# mmm... ice cream.



## likespaphs (Jan 27, 2007)

so my birthday was the other day and my wonderful girlfriend got me an ice cream maker as i'm a big ice cream fiend. anyone have any good recipes or know any good websites for 'em?
thanks....


----------



## Heather (Jan 27, 2007)

Let me go check the cook's illustrated library in the back. They have the perfect sorbet recipe. I hope we have the issue...stay tuned.

Okay, they really are organizing our magazine collection. I found it! 
Here is there master technique for fruit sorbets. 
It is generalized, but there is a chart above for different fruits. I'll list the recipe and then a few of the more common fruits. I can also xerox this and fax it to you, if you want. 

2 C. fruit puree or juice
3/4-1 1/4 C. sugar (they recommend 1/2 C. sugar per cup of fruit, needing a bit more or less depending on the sweetness of the fruit you are using - so, more for say, lemon)
0-2 T. lemon juice
1 T. vodka or other alcohol (this is the secret - it keeps the sorbet from having an icy consistency)

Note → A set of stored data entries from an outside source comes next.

Lemma getNextAvailableSmtp_frame (st : State) :
  world (snd (getNextAvailableSmtp st)) = world st /\
  transports (snd (getNextAvailableSmtp st)) = transports st /\
  transportsCreated (snd (getNextAvailableSmtp st)) = transportsCreated st /\
  delaysOf (trace (snd (getNextAvailableSmtp st))) = delaysOf (trace st).
Proof.
  unfold getNextAvailableSmtp, bind.
  destruct (Nat.eqb (length (smtpQueue st)) 0).
  - rewrite refreshSmtpQueue_spec.
    match goal with
    | |- context [Nat.eqb (length (smtpQueue ?s)) 0] =>
        destruct (Nat.eqb (length (smtpQueue s)) 0);
        [| destruct (scanLoop_frame (length (smtpQueue s)) (currentSmtpIndex s) s)
             as (Hw & Ht & Hc & _ & Hd); rewrite Hw, Ht, Hc, Hd]
    end; cbn [snd world transports transportsCreated trace];
      rewrite delaysOf_app; simpl; rewrite app_nil_r; repeat split.
  - destruct (Nat.eqb (length (smtpQueue st)) 0); [repeat split |].
    destruct (scanLoop_frame (length (smtpQueue st)) (currentSmtpIndex st) st)
      as (Hw & Ht & Hc & _ & Hd).
    repeat split; assumption.
Qed.

Lemma getNextAvailableSmtp_world (st : State) :
  world (snd (getNextAvailableSmtp st)) = world st.
Proof. apply getNextAvailableSmtp_frame. Qed.

(** A server that [getNextAvailableSmtp] returns is the one under the
    cursor it leaves, and is under quota. *)
Lemma getNextAvailableSmtp_returns (st st' : State) (c : ISmtpConfig) :
  getNextAvailableSmtp st = (Returns c, st') ->
  smtpQueue st' !! currentSmtpIndex st' = Some c /\
  underQuota (world st) c = true.
Proof.
  unfold getNextAvailableSmtp, bind.
  destruct (Nat.eqb (length (smtpQueue st)) 0).
  - rewrite refreshSmtpQueue_spec.
    match goal with
    | |- context [Nat.eqb (length (smtpQueue ?s)) 0] =>
        destruct (Nat.eqb (length (smtpQueue s)) 0); [discriminate |]
    end.
    intros Hrun. apply scanLoop_returns in Hrun. exact Hrun.
  - destruct (Nat.eqb (length (smtpQueue st)) 0); [discriminate |].
    apply scanLoop_returns.
Qed.

(** While the server under the cursor is under quota, it is the one
    returned, after a single daily-count query. *)
Lemma getNextAvailableSmtp_sticky (st : State) (c : ISmtpConfig) :
  smtpQueue st !! currentSmtpIndex st = Some c ->
  underQuota (world st) c = true ->
  getNextAvailableSmtp st = (Returns c, emit (EvGetSmtpDailyCount (_id c)) st).
Proof.
  intros Hc Hq.
  assert (Hn : 0 < length (smtpQueue st)).
  { apply lookup_lt_Some in Hc. lia. }
  rewrite (getNextAvailableSmtp_nonempty st Hn).
  destruct (length (smtpQueue st)) as [| n]; [lia |].
  apply scanLoop_hit; assumption.
Qed.

(** The three ways in which [getNextAvailableSmtp] can fail. *)
Lemma getNextAvailableSmtp_throws (st st' : State) (e : Exn) :
  getNextAvailableSmtp st = (Throws e, st') ->
  (e = NoServersConfigured /\ smtpQueue st' = [] /\ smtpConfigs (world st) = [])
  \/ (e = AllQuotasExhausted /\ validCursor st' /\
      forall j, j < length (smtpQueue st') ->
        underQuotaAt (world st') (smtpQueue st')
          ((currentSmtpIndex st' + j) mod length (smtpQueue st')) = false)
  \/ e = UndefinedConfig.
Proof.
  assert (Hscan : forall s, 0 < length (smtpQueue s) ->
    scanLoop (length (smtpQueue s)) (currentSmtpIndex s) s = (Throws e, st') ->
    (e = AllQuotasExhausted /\ validCursor st' /\
      forall j, j < length (smtpQueue st') ->
        underQuotaAt (world st') (smtpQueue st')
          ((currentSmtpIndex st' + j) mod length (smtpQueue st')) = false)
    \/ e = UndefinedConfig).
  { intros s Hn Hrun.
    destruct (le_lt_dec (length (smtpQueue s)) (currentSmtpIndex s)) as [Hout | Hin].
    - right. destruct (length (smtpQueue s)) as [| n] eqn:Hlen; [lia |].
      simpl in Hrun.
      rewrite (lookup_ge_None_2 (smtpQueue s) (currentSmtpIndex s)) in Hrun by lia.
      congruence.
    - destruct (scanLoop_total s Hin)
        as [(k & c & Hk & _ & _ & _ & Hfound) | (Hnone & Hall)].
      + rewrite (Hfound _ Hk) in Hrun. discriminate.
      + rewrite (Hall _ (Nat.le_refl _)) in Hrun.
        injection Hrun as <- <-. left.
        split; [reflexivity |]. split; [exact Hin | exact Hnone]. }
  unfold getNextAvailableSmtp, bind.
  destruct (Nat.eqb_spec (length (smtpQueue st)) 0) as [Hempty | Hne].
  - rewrite refreshSmtpQueue_spec.
    match goal with
    | |- context [Nat.eqb (length (smtpQueue ?s)) 0] =>
        destruct (Nat.eqb_spec (length (smtpQueue s)) 0) as [Hempty' | Hne'];
        [| intros Hrun; right; apply (Hscan s); [lia | exact Hrun]]
    end.
    intros [= <- <-]. left. cbn [smtpQueue] in *.
    apply length_zero_iff_nil in Hempty'.
    split; [reflexivity |]. split; [exact Hempty' |].
    unfold refreshedQueue in Hempty'.
    destruct (List.find isDefault (smtpConfigs (world st))); [discriminate | exact Hempty'].
  - destruct (Nat.eqb_spec (length (smtpQueue st)) 0) as [Hempty | _]; [lia |].
    intros Hrun. right. apply (Hscan st); [lia | exact Hrun].
Qed.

Okay, here's the ratios for the more common flavors:

Rasberry, blackberry, or strawberry: puree 3 cups of berries with 1/2 c. cold water until smooth, strain the seeds. Use 1 C. sugar, 1 T. lemon juice, 1 T vodka

Lemon: grate 2 tsp. zest from three large lemons; combine with 1/2 cup. fresh squeezed juice (meyer lemons are in season now you know) and 1 1/2 cups cold water. 1 1/4 c. sugar, no additional lemon juice, 1 T. vodka

Mango: Peel and pit 3 medium mangos. Puree the flesh w/ 1/2 c. cold water until smooth. 3/4 C. plus 1 T. sugar, 2 T lemon juice, 1 T vodka

Other flavors are watermelon, pineapple, peach, grapefruit, blueberry and apple. 
I've made the lemon and all sorts of berry mixes.

Oh yeah, then you make sure your ice cream maker is ready to go, turn it on, and pour in the mixture. What kind of maker is it? You should probably follow the instructions, in case your's is different than my Krups one (which I adore, btw). 

As for ice creams, I haven't made too much but I'll hunt around and see if I have a good recipe. Usually the ones that start with a custard base, though more work, are the nicest. That's why I always recommend the sorbet recipe, cause sorbet is sooooo much easier to make, in my opinion.


----------



## Heather (Jan 27, 2007)

Here's some more (I tend to trust Martha and Cook's Illustrated when it comes to recipes). I'm sure there is a plethora of recipes at Epicurious.com also. 

http://www.marthastewart.com/page.jhtml?type=learn-cat&id=cat22314&rsc=SC287206

I bet Ki and Mark have some good recipes....


----------



## Jon in SW Ohio (Jan 28, 2007)

TIEN WHERE ARE YOU????

Jon


----------



## likespaphs (Jan 28, 2007)

thanks!


----------



## ohio-guy (Jan 28, 2007)

I find the Cook's Illustrated recipes are always reliable! A great suggestion. They have several cookbooks out. I often joke it is like "cooking for scientists" because they test all these variations and end up with a well researched recipe. They are sometimes a little more complex, but they take things into consideration like instructing you to have ingrediants at room temperature or add is specific sequence. It is really helpful for a novice cook, as the results are so reliable. They have a really great cheese cake recipe in their best of cookbook!


----------



## likespaphs (Feb 1, 2007)

i'm off to get the ben and jerry's recipe book after work...


----------



## adiaphane (Feb 1, 2007)

Jon in SW Ohio said:


> TIEN WHERE ARE YOU????
> 
> Jon



I am still working with custard base recipes! 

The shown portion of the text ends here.